Dataset items:
Lemma bind_named_no_varkw possible named (m m' : gmap string value) :
  bind_named None possible named m = Ok m' →
  ∀ kw, kw ∈ named.*1 → kw ∈ possible.
Proof.
  revert m. induction named as [|[kw0 v0] named IH]; intros m; simpl.
  - intros _ kw Hkw. by apply elem_of_nil in Hkw.
  - case_bool_decide as Hposs; [|done].
    case_bool_decide; [done|]. intros Hb kw [->|Hkw]%elem_of_cons; [done|].
    by apply (IH _ Hb).
Qed.

Lemma getcallargs_unexpected_keyword func positional named kw :
  sig_varkw func = None →
  kw ∈ named.*1 →
  kw ∉ (p_name <$> sig_positional func) ++ (p_name <$> sig_kwonly func) →
  ∃ e, getcallargs func positional named = Raise e.
Proof.
  intros Hvk Hkw Hposs. unfold getcallargs. simpl. rewrite Hvk.
  destruct (bind_named _ _ _ _) as [m1|e] eqn:Hb; simpl; [|eauto].
  destruct Hposs. by apply (bind_named_no_varkw _ _ _ _ Hb).
Qed.

Lemma bind_positional_lookup_beyond args positional r :
  r ∉ take (length positional `min` length args) args →
  bind_positional args positional !! r = None.
Proof.
  unfold bind_positional. intros Hr.
  assert (∀ (l : list (string * value)) (m : gmap string value),
            r ∉ l.*1 → foldl (λ m '(arg, v), <[arg := v]> m) m l !! r = m !! r) as Hfold.
  { induction l as [|[a v] l IH]; intros m Hl; simpl; [done|].
    apply not_elem_of_cons in Hl as [Hne Hl].
    rewrite IH; [|done]. apply lookup_insert_ne. by intros ->. }
  rewrite Hfold; [by rewrite lookup_empty|].
  intros Hin. apply Hr. apply list_elem_of_fmap in Hin as ([a v] & -> & Hin).
  by apply elem_of_zip_l in Hin.
Qed.

Lemma bind_named_lookup_absent vk possible named (m m' : gmap string value) r :
  r ∉ named.*1 → vk ≠ Some r →
  bind_named vk possible named m = Ok m' → m' !! r = m !! r.
Proof.
  intros Hr Hvk. revert m Hr.
  induction named as [|[kw v] named IH]; intros m Hr; simpl; [by intros [= <-]|].
  simpl in Hr. apply not_elem_of_cons in Hr as [Hne Hr].
  case_bool_decide as Hposs.
  - case_bool_decide; [done|]. intros Hb. rewrite (IH _ Hr Hb).
    by apply lookup_insert_ne.
  - destruct vk as [k|]; [|done].
    destruct (m !! k) as [[]|]; try done.
    intros Hb. rewrite (IH _ Hr Hb). apply lookup_insert_ne. by intros ->.
Qed.

(** A positional parameter of [superfunc] without a default that receives
    neither a positional nor a keyword argument makes the binding fail. *)
Lemma getcallargs_missing_required func positional named i p :
  well_formed func →
  sig_positional func !! i = Some p →
  p_default p = None →
  length positional <= i →
  p_name p ∉ named.*1 →
  ∃ e, getcallargs func positional named = Raise e.
Proof.
  intros [Htrail Hnd] Hi Hdef Hpos Hnamed.
  apply lookup_lt_Some in Hi as Hlt.
  assert (NoDup (p_name <$> sig_positional func)) as Hnd_args
    by (unfold names in Hnd; by apply NoDup_app in Hnd as [? _]).
  assert (sig_varargs func ≠ Some (p_name p)) as Hva.
  { intros Hva. unfold names in Hnd. rewrite Hva in Hnd.
    apply NoDup_app in Hnd as (_ & Hdisj & _).
    apply (Hdisj (p_name p)); [|by left].
    apply list_elem_of_fmap. exists p. split; [done|].
    by apply list_elem_of_lookup_2 in Hi. }
  assert (sig_varkw func ≠ Some (p_name p)) as Hvk.
  { intros Hvk. unfold names in Hnd. rewrite Hvk in Hnd.
    apply NoDup_app in Hnd as (_ & Hdisj & _).
    apply (Hdisj (p_name p)).
    - apply list_elem_of_fmap. exists p. split; [done|].
      by apply list_elem_of_lookup_2 in Hi.
    - rewrite !elem_of_app. right. right. by left. }
  unfold getcallargs. simpl.
  match goal with |- context [bind_named ?vk ?poss ?nm ?m] =>
    pose proof (λ m', bind_named_lookup_absent vk poss nm m m' (p_name p) Hnamed Hvk)
      as Hbn;
    assert (m !! p_name p = None) as Hm0;
    [|destruct (bind_named vk poss nm m) as [m1|e1]; [|simpl; eauto]] end.
  { assert (∀ m : gmap string value,
              match sig_varkw func with
              | Some vk => <[vk := VDict []]> m
              | None => m
              end !! p_name p = m !! p_name p) as ->.
    { intros m. destruct (sig_varkw func) as [vk|]; [|done].
      apply lookup_insert_ne. by intros ->. }
    assert (∀ (m : gmap string value) t,
              match sig_varargs func with
              | Some va => <[va := t]> m
              | None => m
              end !! p_name p = m !! p_name p) as ->.
    { intros m t. destruct (sig_varargs func) as [va|]; [|done].
      apply lookup_insert_ne. by intros ->. }
    apply bind_positional_lookup_beyond.
    intros (j & Hj & Hjlt)%elem_of_take.
    rewrite length_fmap in Hjlt.
    assert (j = i); [|lia].
    eapply NoDup_lookup; [exact Hnd_args|exact Hj|].
    by rewrite list_lookup_fmap, Hi. }
  specialize (Hbn m1 eq_refl). rewrite Hm0 in Hbn. simpl.
  rewrite length_fmap.
  rewrite (bool_decide_eq_false_2 (length (sig_positional func) < length positional))
    by lia.
  simpl. rewrite bool_decide_eq_true_2 by lia.
  rewrite bool_decide_eq_false_2; [simpl; eauto|].
  rewrite Forall_forall. intros Hall.
  destruct (Hall (p_name p)) as [v Hv]; [|congruence].
  apply elem_of_take. exists i. split; [by rewrite list_lookup_fmap, Hi|].
  apply defaults_trail_split in Htrail as (req & opt & Heq & Hreq & Hopt).
  assert (default [] (if decide (omap p_default (sig_positional func) = [])
                      then None else Some (omap p_default (sig_positional func)))
          = omap p_default (sig_positional func)) as ->.
  { case_decide as Hnil; [by rewrite Hnil | done]. }
  rewrite Heq in *. rewrite omap_app, (omap_defaults_none _ Hreq). simpl.
  destruct (omap_defaults_some _ Hopt) as [-> _].
  rewrite length_app.
  destruct (decide (i < length req)) as [|Hge]; [lia|].
  rewrite lookup_app_r in Hi by lia.
  rewrite Forall_lookup in Hopt. destruct (Hopt _ _ Hi) as [dflt Hd]. congruence.
Qed.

● About this task
Set all the data down again, exactly as it reads above.

● Solution to this problem
Lemma bind_named_no_varkw possible named (m m' : gmap string value) :
  bind_named None possible named m = Ok m' →
  ∀ kw, kw ∈ named.*1 → kw ∈ possible.
Proof.
  revert m. induction named as [|[kw0 v0] named IH]; intros m; simpl.
  - intros _ kw Hkw. by apply elem_of_nil in Hkw.
  - case_bool_decide as Hposs; [|done].
    case_bool_decide; [done|]. intros Hb kw [->|Hkw]%elem_of_cons; [done|].
    by apply (IH _ Hb).
Qed.

Lemma getcallargs_unexpected_keyword func positional named kw :
  sig_varkw func = None →
  kw ∈ named.*1 →
  kw ∉ (p_name <$> sig_positional func) ++ (p_name <$> sig_kwonly func) →
  ∃ e, getcallargs func positional named = Raise e.
Proof.
  intros Hvk Hkw Hposs. unfold getcallargs. simpl. rewrite Hvk.
  destruct (bind_named _ _ _ _) as [m1|e] eqn:Hb; simpl; [|eauto].
  destruct Hposs. by apply (bind_named_no_varkw _ _ _ _ Hb).
Qed.

Lemma bind_positional_lookup_beyond args positional r :
  r ∉ take (length positional `min` length args) args →
  bind_positional args positional !! r = None.
Proof.
  unfold bind_positional. intros Hr.
  assert (∀ (l : list (string * value)) (m : gmap string value),
            r ∉ l.*1 → foldl (λ m '(arg, v), <[arg := v]> m) m l !! r = m !! r) as Hfold.
  { induction l as [|[a v] l IH]; intros m Hl; simpl; [done|].
    apply not_elem_of_cons in Hl as [Hne Hl].
    rewrite IH; [|done]. apply lookup_insert_ne. by intros ->. }
  rewrite Hfold; [by rewrite lookup_empty|].
  intros Hin. apply Hr. apply list_elem_of_fmap in Hin as ([a v] & -> & Hin).
  by apply elem_of_zip_l in Hin.
Qed.

Lemma bind_named_lookup_absent vk possible named (m m' : gmap string value) r :
  r ∉ named.*1 → vk ≠ Some r →
  bind_named vk possible named m = Ok m' → m' !! r = m !! r.
Proof.
  intros Hr Hvk. revert m Hr.
  induction named as [|[kw v] named IH]; intros m Hr; simpl; [by intros [= <-]|].
  simpl in Hr. apply not_elem_of_cons in Hr as [Hne Hr].
  case_bool_decide as Hposs.
  - case_bool_decide; [done|]. intros Hb. rewrite (IH _ Hr Hb).
    by apply lookup_insert_ne.
  - destruct vk as [k|]; [|done].
    destruct (m !! k) as [[]|]; try done.
    intros Hb. rewrite (IH _ Hr Hb). apply lookup_insert_ne. by intros ->.
Qed.

(** A positional parameter of [superfunc] without a default that receives
    neither a positional nor a keyword argument makes the binding fail. *)
Lemma getcallargs_missing_required func positional named i p :
  well_formed func →
  sig_positional func !! i = Some p →
  p_default p = None →
  length positional <= i →
  p_name p ∉ named.*1 →
  ∃ e, getcallargs func positional named = Raise e.
Proof.
  intros [Htrail Hnd] Hi Hdef Hpos Hnamed.
  apply lookup_lt_Some in Hi as Hlt.
  assert (NoDup (p_name <$> sig_positional func)) as Hnd_args
    by (unfold names in Hnd; by apply NoDup_app in Hnd as [? _]).
  assert (sig_varargs func ≠ Some (p_name p)) as Hva.
  { intros Hva. unfold names in Hnd. rewrite Hva in Hnd.
    apply NoDup_app in Hnd as (_ & Hdisj & _).
    apply (Hdisj (p_name p)); [|by left].
    apply list_elem_of_fmap. exists p. split; [done|].
    by apply list_elem_of_lookup_2 in Hi. }
  assert (sig_varkw func ≠ Some (p_name p)) as Hvk.
  { intros Hvk. unfold names in Hnd. rewrite Hvk in Hnd.
    apply NoDup_app in Hnd as (_ & Hdisj & _).
    apply (Hdisj (p_name p)).
    - apply list_elem_of_fmap. exists p. split; [done|].
      by apply list_elem_of_lookup_2 in Hi.
    - rewrite !elem_of_app. right. right. by left. }
  unfold getcallargs. simpl.
  match goal with |- context [bind_named ?vk ?poss ?nm ?m] =>
    pose proof (λ m', bind_named_lookup_absent vk poss nm m m' (p_name p) Hnamed Hvk)
      as Hbn;
    assert (m !! p_name p = None) as Hm0;
    [|destruct (bind_named vk poss nm m) as [m1|e1]; [|simpl; eauto]] end.
  { assert (∀ m : gmap string value,
              match sig_varkw func with
              | Some vk => <[vk := VDict []]> m
              | None => m
              end !! p_name p = m !! p_name p) as ->.
    { intros m. destruct (sig_varkw func) as [vk|]; [|done].
      apply lookup_insert_ne. by intros ->. }
    assert (∀ (m : gmap string value) t,
              match sig_varargs func with
              | Some va => <[va := t]> m
              | None => m
              end !! p_name p = m !! p_name p) as ->.
    { intros m t. destruct (sig_varargs func) as [va|]; [|done].
      apply lookup_insert_ne. by intros ->. }
    apply bind_positional_lookup_beyond.
    intros (j & Hj & Hjlt)%elem_of_take.
    rewrite length_fmap in Hjlt.
    assert (j = i); [|lia].
    eapply NoDup_lookup; [exact Hnd_args|exact Hj|].
    by rewrite list_lookup_fmap, Hi. }
  specialize (Hbn m1 eq_refl). rewrite Hm0 in Hbn. simpl.
  rewrite length_fmap.
  rewrite (bool_decide_eq_false_2 (length (sig_positional func) < length positional))
    by lia.
  simpl. rewrite bool_decide_eq_true_2 by lia.
  rewrite bool_decide_eq_false_2; [simpl; eauto|].
  rewrite Forall_forall. intros Hall.
  destruct (Hall (p_name p)) as [v Hv]; [|congruence].
  apply elem_of_take. exists i. split; [by rewrite list_lookup_fmap, Hi|].
  apply defaults_trail_split in Htrail as (req & opt & Heq & Hreq & Hopt).
  assert (default [] (if decide (omap p_default (sig_positional func) = [])
                      then None else Some (omap p_default (sig_positional func)))
          = omap p_default (sig_positional func)) as ->.
  { case_decide as Hnil; [by rewrite Hnil | done]. }
  rewrite Heq in *. rewrite omap_app, (omap_defaults_none _ Hreq). simpl.
  destruct (omap_defaults_some _ Hopt) as [-> _].
  rewrite length_app.
  destruct (decide (i < length req)) as [|Hge]; [lia|].
  rewrite lookup_app_r in Hi by lia.
  rewrite Forall_lookup in Hopt. destruct (Hopt _ _ Hi) as [dflt Hd]. congruence.
Qed.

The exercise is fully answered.